When human colon cells representing early and late stages of colon cancer were exposed to short chain fatty acids, which are produced during the fermentation of prebiotic fibres by gut bacteria, the early stage cells “responded more sensitively”​, according to findings published in the British Journal of Nutrition​.

“Since early [cancer] cells were found to be more sensitive, this may have important implications for chemoprevention when translated to the ​in vivo situation, because survival of early transformed cells could be reduced,”​ wrote the researchers, led by Daniel Scharlau from the Institute for Nutrition at the Friedrich-Schiller-University in Jena.

Prebiotics are defined as: “A selectively fermented ingredient that allows specific changes, both in the composition and/or activity in the gastrointestinal microflora, that confers benefits upon health wellbeing and health.” (2004)

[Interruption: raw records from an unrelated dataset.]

(* ===== verification/CommandRun.v ===== *)
(** * The user command controller as a whole

    Along every run of the goroutine that scans and activates, whatever write fails, the
    LSM program denies or reports an execution only when the policy of the configuration
    says so, though it reads the maps at six different instants while they are written.
    With open gates the verdict is the policy, and the alert decoded from the event of the
    program tells what was done. *)

From S2P Require Import Prelude.
From S2P Require Import GoStrings.
From S2P Require Import Words.
From S2P Require Import Policy.
From S2P Require Import Config.
From S2P Require Import Protocol.
From S2P Require Import CommandController.
From S2P Require Import CommandPolicy.
From S2P Require Import CommandGate.

(** ** What a scan finds *)

(** [mapping] is the [uid_map] the scan read of a process that was in the user namespace
    [ns] before and after the reading. *)
Definition uid_map_of (si : sync_input) (ns : Z) (mapping : string) : Prop :=
  ∃ dirs dir ino, si_dirs si = Some dirs ∧ dir ∈ dirs ∧ pe_ino dir = Some ino ∧ ino <= 4294967295 ∧ ns = wrap_u32 ino ∧
    pe_uid_map dir = Some mapping ∧ pe_same dir = true.

(** The rules of a namespace are those of a [uid_map] that was seen of it. *)
Definition uid_rule (seen : Z → string → Prop) (uids : list Z) (ns root : Z) (users : list userKey) : Prop :=
  ∃ mapping, seen ns mapping ∧ commandNamespaceRules ns mapping uids = Ok (root, users).
Definition mount_rule (ns root : Z) (users : list userKey) : Prop := users = [].

Lemma uid_rule_keys seen uids ns root users : uid_rule seen uids ns root users → Forall (λ key, UserNS key = ns) users.
Proof.
  intros (mapping & _ & Hr). unfold commandNamespaceRules in Hr. destruct (HostUID 0 mapping) as [h|]; [|done]. simpl in Hr.
  destruct (namespace_users _ _ _) as [us|] eqn:Hu; [|done]. injection Hr as _ <-.
  apply Forall_forall. intros key Hin. by apply (namespace_users_spec _ _ _ _ Hu) in Hin as [? _].
Qed.
Lemma mount_rule_keys ns root users : mount_rule ns root users → Forall (λ key, UserNS key = ns) users.
Proof. by intros ->. Qed.

Lemma discover_loop_rules (P : Z → commandNamespace → Prop) uids mounts dirs :
  (mounts = true → ∀ ns h, P ns (MkNs h 0 [] None false)) →
  (mounts = false → ∀ dir ino mapping root users h, dir ∈ dirs → pe_ino dir = Some ino → ino <= 4294967295 →
     pe_uid_map dir = Some mapping → pe_same dir = true →
     commandNamespaceRules (wrap_u32 ino) mapping uids = Ok (root, users) → P (wrap_u32 ino) (MkNs h root users None false)) →
  ∀ states closed states' closed',
  (∀ ns st, states !! ns = Some st → P ns st) →
  discover_loop uids mounts dirs states closed = (Ok states', closed') →
  ∀ ns st, states' !! ns = Some st → P ns st.
Proof.
  intros Hm. induction dirs as [|dir dirs IH]; intros Hn states closed states' closed' Hs Hd; cbn [discover_loop] in Hd.
  { injection Hd as <- <-. done. }
  assert (Hn' : mounts = false → ∀ dir0 ino mapping root users h, dir0 ∈ dirs → pe_ino dir0 = Some ino → ino <= 4294967295 →
     pe_uid_map dir0 = Some mapping → pe_same dir0 = true →
     commandNamespaceRules (wrap_u32 ino) mapping uids = Ok (root, users) → P (wrap_u32 ino) (MkNs h root users None false)).
  { intros Hf dir0 ino mapping root users h Hin. apply (Hn Hf). by right. }
  destruct (pe_cancelled dir); [done|]. destruct (bool_decide _); [by eapply (IH Hn')|].
  destruct (negb (pe_open dir)); [by eapply (IH Hn')|]. destruct (pe_handle dir) as [h|]; [|by eapply (IH Hn')].
  destruct (pe_ino dir) as [ino|] eqn:Hino; [|by eapply (IH Hn')]. destruct (4294967295 <? ino) eqn:Hle; [by eapply (IH Hn')|].
  destruct (states !! wrap_u32 ino); [by eapply (IH Hn')|]. destruct mounts.
  { eapply (IH Hn'); [|exact Hd]. intros ns st [[<- <-]|[_ Hst]]%lookup_insert_Some; [by apply Hm|by apply Hs]. }
  destruct (pe_uid_map dir) as [mapping|] eqn:Hmap; [|by eapply (IH Hn')].
  destruct (pe_same dir) eqn:Hsame; cbn [negb] in Hd; [|by eapply (IH Hn')].
  destruct (bool_decide (fields mapping = [])); [by eapply (IH Hn')|].
  destruct (commandNamespaceRules (wrap_u32 ino) mapping uids) as [[root users]|] eqn:Hr; [|by eapply (IH Hn')].
  eapply (IH Hn'); [|exact Hd]. intros ns st [[<- <-]|[_ Hst]]%lookup_insert_Some; [|by apply Hs].
  eapply (Hn eq_refl dir); [by left|done|by apply Z.ltb_ge|done|done|done].
Qed.

Lemma discovered_rules (seen : Z → string → Prop) cancelled si uids states closed :
  (∀ ns mapping, uid_map_of si ns mapping → seen ns mapping) →
  discovered cancelled si uids false = (Ok states, closed) →
  ∀ ns st, states !! ns = Some st → rules_of (uid_rule seen uids) ns st.
Proof.
  unfold discovered. intros Hseen. destruct cancelled; [done|]. unfold discoverCommandContexts.
  destruct (si_dirs si) as [dirs|] eqn:Hdirs; [|done].
  apply discover_loop_rules; [done| |done]. intros _ dir ino mapping root users h Hin Hino Hle Hmap Hsame Hr.
  exists mapping. split; [|done]. apply Hseen. by exists dirs, dir, ino.
Qed.

Lemma discovered_mounts cancelled si states closed :
  discovered cancelled si [] true = (Ok states, closed) →
  ∀ ns st, states !! ns = Some st → rules_of mount_rule ns st.
Proof.
  unfold discovered. destruct cancelled; [done|]. unfold discoverCommandContexts. destruct (si_dirs si); [|done].
  apply discover_loop_rules; [done|done|done].
Qed.

(** ** The invariant of a run *)
Section Run.
Context {N M : Type} `{KernelMapsLaws N, KernelMapsLaws M}.
Variable seen : Z → string → Prop.
Variable uids : list Z.

(** The [uid_map]s of a scan are among those seen. *)
Definition sees (si : sync_input) : Prop := ∀ ns mapping, uid_map_of si ns mapping → seen ns mapping.
Definition event_sees (ev : monitor_event) : Prop := match ev with ScanTick si _ => sees si | ActivationTick _ _ _ _ => True end.

(** One of the two groups of maps: the kernel state, the contexts known. *)
Definition side {K} `{KernelMapsLaws K} rule (gen : Z) (cancelled : bool) (k : kstate K) (current : gmap Z commandNamespace) : Prop :=
  gated_upto rule gen k ∧ gate_inv rule current gen (kview (fst k)) ∧
  (cancelled = false → only_active current (kview (fst k))).

Record run_inv (s : monitor N M) : Prop := {
  ri_generation : 0 <= mo_generation s < 2 ^ 64;
  ri_namespaces : side (uid_rule seen uids) (mo_generation s) (mo_cancelled s) (mo_maps s) (mo_current s);
  ri_mounts : side mount_rule (mo_generation s) (mo_cancelled s) (mo_mounts s) (mo_currentMounts s) }.

Lemma side_later {K} `{KernelMapsLaws K} rule gen gen' cancelled k current :
  side rule gen cancelled k current → gen <= gen' → side rule gen' cancelled k current.
Proof.
  intros ((c & Hc & Hg) & Hi & Ho) Hle. split; [exists c; split; [lia|done]|].
  split; [by apply (gate_inv_later _ _ gen)|done].
Qed.

Lemma side_cancel {K} `{KernelMapsLaws K} rule gen cancelled k current :
  side rule gen cancelled k current → side rule gen true k current.
Proof. intros (? & ? & _). by split. Qed.

(** The generations ran out: the states written are still a trace. *)
Definition exhausted (e : option command_monitor_err) : Prop :=
  e = Some (ControllerFailed GenerationExhausted).

(** A part of a step keeps the invariant; without an error also what only a monitor
    that is not cancelled has. *)
Definition part (f : monitor N M → monitor N M * option command_monitor_err) : Prop :=
  ∀ s s' e, run_inv s → f s = (s', e) →
  exhausted e ∨ match e with None => run_inv s' | Some _ => run_inv (log_and_cancel (s', e)) end.
(* ===== verification/CommandExamples.v ===== *)
(** * The user command controller at work

    A user namespace with the identity map, a scan, the activation after the grace
    period, and an execution of a command the configuration blocks. *)

From S2P Require Import Prelude.
From S2P Require Import GoStrings.
From S2P Require Import Words.
From S2P Require Import Policy.
From S2P Require Import Config.
From S2P Require Import Protocol.
From S2P Require Import BanPool.
From S2P Require Import CommandController.
From S2P Require Import CommandPolicy.
From S2P Require Import CommandGate.
From S2P Require Import CommandRun.

(** Maps that never run full: a deletion fails when the key is not there. *)
Record mem := Mem { mem_view : gset userKey * gmap Z namespacePolicy }.
#[global] Instance mem_maps : KernelMaps mem := λ op m,
  let missing := match op with
                 | DeleteUser key => bool_decide (key ∉ fst (mem_view m))
                 | DeleteNamespace ns => bool_decide (snd (mem_view m) !! ns = None)
                 | _ => false
                 end in
  if missing then (m, Some ErrKeyNotExist) else (Mem (effect op (mem_view m)), None).
#[global] Instance mem_laws : KernelMapsLaws mem.
Proof.
  refine {| kview := mem_view |}.
  - intros op k k' err. unfold exec_op, mem_maps. cbv zeta. by destruct (match op with UpdateUser _ => _ | _ => _ end); intros [= <- <-].
  - intros op k k'. unfold exec_op, mem_maps. cbv zeta. destruct op as [key|key|ns p|ns]; simpl; try done;
      destruct (bool_decide _) eqn:Hb; try done; intros _; by apply bool_decide_eq_true in Hb.
Defined.

Definition ex_config : UserCommandExecutionController :=
  MkController "blocker" "positive" (Some ["1000"]) (Some ["nmap"]).

Definition ex_mapping : string := "0 100000 65536".
Definition ex_proc (ino : Z) : proc_entry := MkProc "42" false true (Some (ino + 100)) (Some ino) (Some ex_mapping) true.
Definition ex_sync (ino : Z) : sync_input := MkSync (Some [ex_proc ino]) [] [] (λ _, 0) 0.
Definition ex_run : list monitor_event :=
  [ScanTick (ex_sync 7) (ex_sync 9); ActivationTick [7] (150 * second) [9] (150 * second)].
Definition ex_empty : kstate mem := (Mem (∅, ∅), [Mem (∅, ∅)]).
Definition ex_fresh : monitor mem mem := MkMonitor ex_empty ∅ ex_empty ∅ 0 false [] [].
Definition ex_final : monitor mem mem := monitor_run [1000] ex_fresh ex_run.

(** The program reads the maps as they are in the end. *)
Definition ex_maps (_ : nat) : kernel_maps :=
  MkMaps (fst (mem_view (fst (mo_maps ex_final)))) (snd (mem_view (fst (mo_maps ex_final))))
    (snd (mem_view (fst (mo_mounts ex_final)))) (list_to_set (map command_key ["nmap"])).
Definition ex_task : task := MkTask 101000 101000 7 9 4242 4242.
Definition ex_name : list Z := map byte_val (bytes "nmap").

Lemma ex_config_uids : ParseUIDs (items (TargetUsersIDs ex_config)) = Ok [1000].
Proof. vm_compute. reflexivity. Qed.
Lemma ex_config_commands : NormalizeCommands (items (TargetCommands ex_config)) = Ok ["nmap"].
Proof. vm_compute. reflexivity. Qed.
Lemma ex_verdict_eq :
  user_command_controller 0 (kernel_config ex_config [1000] ["nmap"]) ex_task (Some ex_name) ex_maps true =
  (- EPERM, Some (MkExec 4242 4242 101000 7 101000 1 1 0 (name_key ex_name))).
Proof. vm_compute. reflexivity. Qed.

Lemma ex_plain : plain_name ex_name.
Proof. unfold plain_name, ex_name. repeat constructor; vm_compute; done. Qed.
Lemma ex_is_fresh : fresh ex_fresh.
Proof. split; [done|done|simpl; lia]. Qed.
Lemma ex_reads : reads (snd (mo_maps ex_final)) ex_maps.
Proof.
  constructor. exists 2%nat, 2%nat, 2%nat.
  assert (Hl : snd (mo_maps ex_final) !! 2%nat = Some (fst (mo_maps ex_final))) by (vm_compute; reflexivity).
  exists (fst (mo_maps ex_final)), (fst (mo_maps ex_final)), (fst (mo_maps ex_final)). rewrite Hl. by repeat split.
Qed.
Lemma ex_disjoint (e1 e2 : extent) : e1 ∈ [Extent 0 100000 65536] → e2 ∈ [Extent 0 100000 65536] → e1 = e2 ∨ host_disjoint e1 e2.
Proof. intros ->%list_elem_of_singleton ->%list_elem_of_singleton. by left. Qed.

(** Witness of [kernel_denies_only_policy]. *)
Lemma kernel_denies_only_policy_witness :
  denied_by_policy (λ ns mapping, ∃ si mounts, ScanTick si mounts ∈ ex_run ∧ uid_map_of si ns mapping)
    ex_config [1000] ["nmap"] ex_task ex_name.
Proof.
  eapply (kernel_denies_only_policy (N := mem) (M := mem) ex_config [1000] ["nmap"] ex_fresh ex_final ex_run ex_task ex_name ex_maps true).
  - exact ex_config_commands.
  - by left.
  - exact ex_is_fresh.
  - reflexivity.
  - vm_compute. intros Hin. by apply elem_of_nil in Hin.
  - exact ex_reads.
  - reflexivity.
  - exact ex_plain.
  - exact ex_verdict_eq.
  - by right.
Defined.

Lemma ex_gates : gates_open [1000] ["nmap"] ex_task ex_mapping ex_maps.
Proof.
  split.
  - exists 100000, [MkUserKey 7 101000]. split; [vm_compute; reflexivity|]. split; [|split; [done|split; [done|]]].
    + intros h. assert (Hm : m_users (ex_maps 2%nat) = {[MkUserKey 7 101000]}) by (vm_compute; reflexivity).
      rewrite Hm, elem_of_singleton, list_elem_of_singleton. done.
    + exists 1, 1. split; [vm_compute; reflexivity|]. split; [vm_compute; reflexivity|done].
  - exists (MkNsPolicy 0 2), (MkNsPolicy 0 2). split; [vm_compute; reflexivity|]. split; [vm_compute; reflexivity|done].
  - reflexivity.
Qed.

(** Witness of [kernel_decides_policy]. *)
Lemma kernel_decides_policy_witness :
  fst (user_command_controller 0 (kernel_config ex_config [1000] ["nmap"]) ex_task (Some ex_name) ex_maps true) = - EPERM.
Proof.
  rewrite (kernel_decides_policy ex_config [1000] ["nmap"] ex_task ex_name ex_mapping [Extent 0 100000 65536] 1000 ex_maps true).
  - vm_compute. reflexivity.
  - exact ex_config_uids.
  - exact ex_config_commands.
  - by left.
  - exact ex_plain.
  - vm_compute. reflexivity.
  - exact ex_disjoint.
  - unfold in_u32. lia.
  - vm_compute. reflexivity.
  - done.
  - exact ex_gates.
Defined.

(** Witness of [alert_tells_the_outcome]. *)
Lemma alert_tells_the_outcome_witness :
  decodeCommandEvent (exec_event_bytes (MkExec 4242 4242 101000 7 101000 1 1 0 (name_key ex_name))) "blocker" =
  Ok (Some (MkCommandAlert "blocked" SeverityHigh "nmap" 101000 101000 7 4242 4242 "blocker")).
Proof.
  rewrite (alert_tells_the_outcome ex_config [1000] ["nmap"] ex_task ex_name ex_maps (- EPERM)).
  - vm_compute. reflexivity.
  - by right.
  - exact ex_plain.
  - repeat (apply Forall_cons_2; [unfold in_u32; simpl; lia|]). apply Forall_nil_2.
  - exact ex_verdict_eq.
Defined.
Definition copier_next (e : copier_event) (c : copier) (p : pipe) : option (copier * pipe) :=
  match e, c with
  | CpFrame payload, CpCopying => Some (CpWriting, MkPipe (Some payload) (p_closed p))
  | CpWritten, CpWriting => match p_writing p with None => Some (CpCopying, p) | Some _ => None end
  | CpStreamEnds, CpCopying => Some (CpReturned, MkPipe (p_writing p) true)
  | _, _ => None
  end.

#[global] Instance copier_goroutine : Goroutine copier copier_event pipe := {
  g_next := copier_next;
  g_internal e := match e with CpWritten => true | _ => false end;
  g_running c := match c with CpReturned => false | _ => true end }.

(** ** [bufio.Scanner] over a buffer *)
Fixpoint split_newline (l : list ascii) : option (list ascii * list ascii) :=
  match l with
  | [] => None
  | c :: l' =>
      if Ascii.eqb c newline then Some ([], l')
      else '(line, rest) ← split_newline l'; Some (c :: line, rest)
  end.

Inductive token : Type := Token (line : string) (rest : list ascii) | NeedsMore | TooLong | Ended.

Definition scan_token (limit : Z) (buf : list ascii) (eof : bool) : token :=
  match split_newline buf with
  | Some (line, rest) => Token (of_bytes (drop_cr line)) rest
  | None =>
      if eof then if bool_decide (buf = []) then Ended else Token (of_bytes (drop_cr buf)) []
      else if limit <=? Z.of_nat (length buf) then TooLong else NeedsMore
  end.

(** After so many reads in a row without a byte the scanner stops reading. *)
Definition maxConsecutiveEmptyReads : nat := 100.

(** ** [attachToDocker] from the scanner on *)
Inductive attach_phase : Type :=
| AtScanning                               (* in [scanner.Scan] *)
| AtSending (line : string)                (* at the [select] *)
| AtReturned (err : option source_err).
Record attacher := MkAttacher {
  at_buf : list ascii; at_empties : nat; at_eof : bool; at_phase : attach_phase; at_lines : list string }.

Inductive attach_event : Type :=
| AtRead (n : nat)       (* a read of the pipe takes [n] bytes *)
| AtReadEnd              (* a read of the pipe that is closed *)
| AtToken                (* [Scan] is true *)
| AtSend                 (* the channel takes the line *)
| AtDone                 (* or the context is done *)
| AtStops.               (* [Scan] is false *)

Definition at_set_phase (ph : attach_phase) (a : attacher) : attacher :=
  MkAttacher (at_buf a) (at_empties a) (at_eof a) ph (at_lines a).

(** [n] bytes of the write [l]: as many as there are and as the buffer takes, at least one
    unless the write is empty. *)
Definition can_take (n : nat) (l buf : list ascii) : bool :=
  (n <=? length l)%nat && (Z.of_nat (length buf + n) <=? MaxScanTokenSize) && ((0 <? n)%nat || bool_decide (l = [])).

Definition take_bytes (n : nat) (l : list ascii) (a : attacher) : attacher :=
  let empties := if (0 <? n)%nat then O else S (at_empties a) in
  MkAttacher (at_buf a ++ take n l) empties (maxConsecutiveEmptyReads <? empties)%nat AtScanning (at_lines a).

Definition written_bytes (n : nat) (l : list ascii) (p : pipe) : pipe :=
  MkPipe (if (n <? length l)%nat then Some (drop n l) else None) (p_closed p).

Definition attach_next (e : attach_event) (a : attacher) (p : pipe) : option (attacher * pipe) :=
  match at_phase a with
  | AtScanning =>
      match e, scan_token MaxScanTokenSize (at_buf a) (at_eof a) with
      | AtRead n, NeedsMore =>
          l ← p_writing p;
          if can_take n l (at_buf a) then Some (take_bytes n l a, written_bytes n l p) else None
      | AtReadEnd, NeedsMore =>
          if p_closed p then Some (MkAttacher (at_buf a) (at_empties a) true AtScanning (at_lines a), p) else None
      | AtToken, Token line rest => Some (MkAttacher rest (at_empties a) (at_eof a) (AtSending line) (at_lines a), p)
      | AtStops, (TooLong | Ended) => Some (at_set_phase (AtReturned (Some ErrCantReadContainerLogs)) a, p)
      | _, _ => None
      end
  | AtSending line =>
      match e with
      | AtSend => Some (MkAttacher (at_buf a) (at_empties a) (at_eof a) AtScanning (at_lines a ++ [line]), p)
      | AtDone => Some (at_set_phase (AtReturned None) a, p)
      | _ => None
      end
  | AtReturned _ => None
  end.

#[global] Instance attach_goroutine : Goroutine attacher attach_event pipe := {
  g_next := attach_next;
  g_internal e := match e with AtDone => false | _ => true end;
  g_running a := match at_phase a with AtReturned _ => false | _ => true end }.

(** The two of them, from the start of the goroutine. *)
Abbreviation docker_event := (attach_event + copier_event)%type.
Definition docker_start : attacher * copier := (MkAttacher [] 0 false AtScanning [], CpCopying).
Definition docker_pipe : pipe := MkPipe None false.

(** What docker sent. *)
Definition payload (e : docker_event) : list ascii := match e with inr (CpFrame l) => l | _ => [] end.
Definition stream (es : list docker_event) : list ascii := concat (map payload es).

(** ** The scanner and its lines *)
Lemma split_newline_Some l line rest : split_newline l = Some (line, rest) → l = line ++ newline :: rest ∧ newline ∉ line.
Proof.
  revert line. induction l as [|c l IH]; intros line; cbn [split_newline]; [done|].
  destruct (Ascii.eqb_spec c newline) as [->|Hc]; [intros [= <- <-]; split; [done|by apply not_elem_of_nil]|].
  destruct (split_newline l) as [[line' rest']|] eqn:Hs; [|done]. intros [= <- <-].
  destruct (IH line' eq_refl) as [-> Hn]. split; [done|]. rewrite not_elem_of_cons. by split.
Qed.
Lemma split_newline_None l : newline ∉ l → split_newline l = None.
Proof.
  induction l as [|c l IH]; [done|]. rewrite not_elem_of_cons. intros [Hc Hn]. cbn [split_newline].
  rewrite (proj2 (Ascii.eqb_neq c newline)) by congruence. by rewrite IH.
Qed.
Lemma split_newline_plain l : split_newline l = None → newline ∉ l.
Proof.
  induction l as [|c l IH]; intros Hs; [apply not_elem_of_nil|]. cbn [split_newline] in Hs.
  destruct (Ascii.eqb_spec c newline) as [->|Hc]; [done|]. destruct (split_newline l) as [[]|]; [done|].
  rewrite not_elem_of_cons. split; [congruence|by apply IH].
Qed.

(** The lines found come after those there were. *)
Definition after (lines : list string) (r : list string * bool) : list string * bool := (lines ++ fst r, snd r).
Lemma after_app l1 l2 r : after l1 (after l2 r) = after (l1 ++ l2) r.
Proof. unfold after. simpl. by rewrite app_assoc. Qed.

(** Bytes that are no newline are gathered up to the limit. *)
Lemma scan_go_plain limit cur l more :
  newline ∉ l → Z.of_nat (length (cur ++ l)) <= limit → scan_go limit cur (l ++ more) = scan_go limit (cur ++ l) more.
Proof.
  revert cur. induction l as [|c l IH]; intros cur Hn Hlen; [by rewrite app_nil_r|].
  rewrite not_elem_of_cons in Hn. destruct Hn as [Hc Hn]. rewrite length_app in Hlen. cbn [length] in Hlen.
  cbn [app scan_go]. rewrite (proj2 (Z.leb_gt _ _)) by lia. rewrite (proj2 (Ascii.eqb_neq c newline)) by congruence.
  rewrite IH, <- app_assoc; [done|done|]. rewrite !length_app. cbn [length]. lia.
Qed.

(** What [Scan] finds in the buffer is what the function on the whole text finds next. *)
Lemma scan_token_go limit buf eof :
  Z.of_nat (length buf) <= limit → 0 < limit → (eof = true → Z.of_nat (length buf) < limit) →
  match scan_token limit buf eof with
  | Token line rest => ∀ more, (eof = true → more = []) → scan_go limit [] (buf ++ more) = after [line] (scan_go limit [] (rest ++ more))
  | NeedsMore => eof = false ∧ Z.of_nat (length buf) < limit
  | TooLong => ∀ more, scan_go limit [] (buf ++ more) = ([], false)
  | Ended => scan_go limit [] buf = ([], true)
  end.
Proof.
  intros Hlen Hpos Heof. unfold scan_token. destruct (split_newline buf) as [[line rest]|] eqn:Hs.
  - intros more _. apply split_newline_Some in Hs as [-> Hn]. rewrite length_app in Hlen. cbn [length] in Hlen.
    rewrite <- app_assoc. rewrite scan_go_plain by (done || (cbn [app]; lia)). cbn [app scan_go].
    rewrite (proj2 (Z.leb_gt _ _)) by lia. rewrite Ascii.eqb_refl. unfold after. by destruct (scan_go limit [] (rest ++ more)).
  - apply split_newline_plain in Hs. destruct eof.
    + specialize (Heof eq_refl). case_bool_decide as Hb.
      * subst buf. cbn [scan_go length]. by rewrite (proj2 (Z.leb_gt _ _)) by lia.
      * intros more Hm. rewrite (Hm eq_refl), scan_go_plain by done. cbn [app scan_go length].
        rewrite !(proj2 (Z.leb_gt _ _)) by lia. by rewrite bool_decide_false.
    + destruct (limit <=? Z.of_nat (length buf)) eqn:Hl; bool_hyps; [|by split].
      intros more. rewrite scan_go_plain by done. destruct more; cbn [app scan_go]; by rewrite (proj2 (Z.leb_le _ _)).
Qed.

Lemma scan_token_rest limit buf eof line rest : scan_token limit buf eof = Token line rest → (length rest <= length buf)%nat.
Proof.
  unfold scan_token. destruct (split_newline buf) as [[l r]|] eqn:Hs.
  - apply split_newline_Some in Hs as [-> _]. intros [= _ ->]. rewrite length_app. cbn. lia.
  - repeat case_match; intros [= _ <-]; cbn; lia.
Qed.

(** ** The run is an attempt

    [got] are the bytes the scanner has read: what has been found in them and what the
    buffer holds are, together, what [scan_go] finds in them. *)
Definition found (got : list ascii) (a : attacher) : Prop :=
  match at_phase a with
  | AtScanning => ∀ more, (at_eof a = true → more = []) →
      scan_go MaxScanTokenSize [] (got ++ more) = after (at_lines a) (scan_go MaxScanTokenSize [] (at_buf a ++ more))
  | AtSending line => ∀ more, (at_eof a = true → more = []) →
      scan_go MaxScanTokenSize [] (got ++ more) = after (at_lines a ++ [line]) (scan_go MaxScanTokenSize [] (at_buf a ++ more))
  | AtReturned (Some err) => err = ErrCantReadContainerLogs ∧ fst (scan_go MaxScanTokenSize [] got) = at_lines a
  | AtReturned None => ∃ line lines, fst (scan_go MaxScanTokenSize [] got) = at_lines a ++ line :: lines
  end.

Record pipe_inv (sent : list ascii) (s : attacher * copier) (p : pipe) : Prop := {
  pi_got : ∃ got, sent = got ++ default [] (p_writing p) ∧ found got (fst s);
  pi_buf : Z.of_nat (length (at_buf (fst s))) <= MaxScanTokenSize;
  pi_eof : at_eof (fst s) = true → Z.of_nat (length (at_buf (fst s))) < MaxScanTokenSize;
  pi_idle : snd s ≠ CpWriting → p_writing p = None;
  pi_closed : p_closed p = true → p_writing p = None ∧ snd s = CpReturned }.

Lemma take_bytes_inv sent n l a c :
  pipe_inv sent (a, c) (MkPipe (Some l) false) → at_phase a = AtScanning → at_eof a = false →
  Z.of_nat (length (at_buf a)) < MaxScanTokenSize → can_take n l (at_buf a) = true →
  pipe_inv sent (take_bytes n l a, c) (written_bytes n l (MkPipe (Some l) false)).
Proof.
  intros [(got & Hgot & Hf) Hb He Hi _] Hph Heof Hlt Hc. unfold can_take in Hc. cbn [fst snd p_writing p_closed] in *.
  apply andb_prop in Hc as [Hc Hne]. apply andb_prop in Hc as [Hn Hlim]. apply Nat.leb_le in Hn. bool_hyps.
  assert (Hbuf : length (at_buf a ++ take n l) = (length (at_buf a) + n)%nat) by (rewrite length_app, length_take; lia).
  split; cbn [fst snd take_bytes written_bytes at_buf at_eof at_phase at_lines p_writing p_closed]; rewrite ?Hbuf.
  - exists (got ++ take n l). split.
    + rewrite Hgot, <- app_assoc. f_equal. destruct (Nat.ltb_spec n (length l)); cbn [default].
      * cbn. by rewrite take_drop.
      * cbn. rewrite app_nil_r. by rewrite take_ge by lia.
    + unfold found in *. rewrite Hph in Hf. cbn. intros more _. rewrite <- !app_assoc.
      apply Hf. by rewrite Heof.
  - lia.
  - destruct (0 <? n)%nat eqn:Hz; cbn; [done|]. intros _. apply Nat.ltb_ge in Hz. lia.
  - intros Hw. by specialize (Hi Hw).
  - done.
Qed.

The German researchers used fermentation products prepared by incubating bacterial samples from faeces with a Beneo Orafti’s Synergy1 prebiotic, which is composed of a mixture of inulin enriched with oligofructose.

Interpret with caution

Commenting on the study, Anke Sentko, VP of regulatory affairs and nutrition communication for the Beneo Group told NutraIngredients that while the study is “an interesting in vitro study it should not be over interpreted”​.

“Inulin, fermented in the lower gut, contributes to a healthy gut environment. This study supports this,"​ added Sentko.

The most extensive research to date is with these inulin-type fructans, and the reported health benefits of prebiotics relate to improving bones health, reducing the risk of colorectal cancer, boosting immunity, and enhancing satiety and aiding weight management.

The most extensive research to date is with these inulin-type fructans, and the reported health benefits of prebiotics relate to improving bones health, reducing the risk of colorectal cancer, boosting immunity, and enhancing satiety and aiding weight management.

In terms of colon cancer, numerous animal studies have reported that prebiotic and/or probiotic intake may reduce the risk of developing the disease. The results of the EU-sponsored SynCan project show that the combination of pre- and probiotics (BeneoOrafti's Synergy1 plus Lactobacillus ​GG and Bifidobacteria​) could favourably shift the populations of faecal bacteria, with larger populations of protective bacteria and reduced numbers of cancer-promoting bacteria. (Am. J. Clin. Nutr​., 2007, Vol. 85, pp. 488-496).

Study details

Dr Scharlau and his co-workers used two sets of human colon cell lines, one as a model early stage colon cancer and the other as a model of late stage colon cancer. The cells were then exposed to the prebiotic fermentation products, obtained from incubating bacterial samples from faeces with Synergy1, or a synthetic fermentation mixture.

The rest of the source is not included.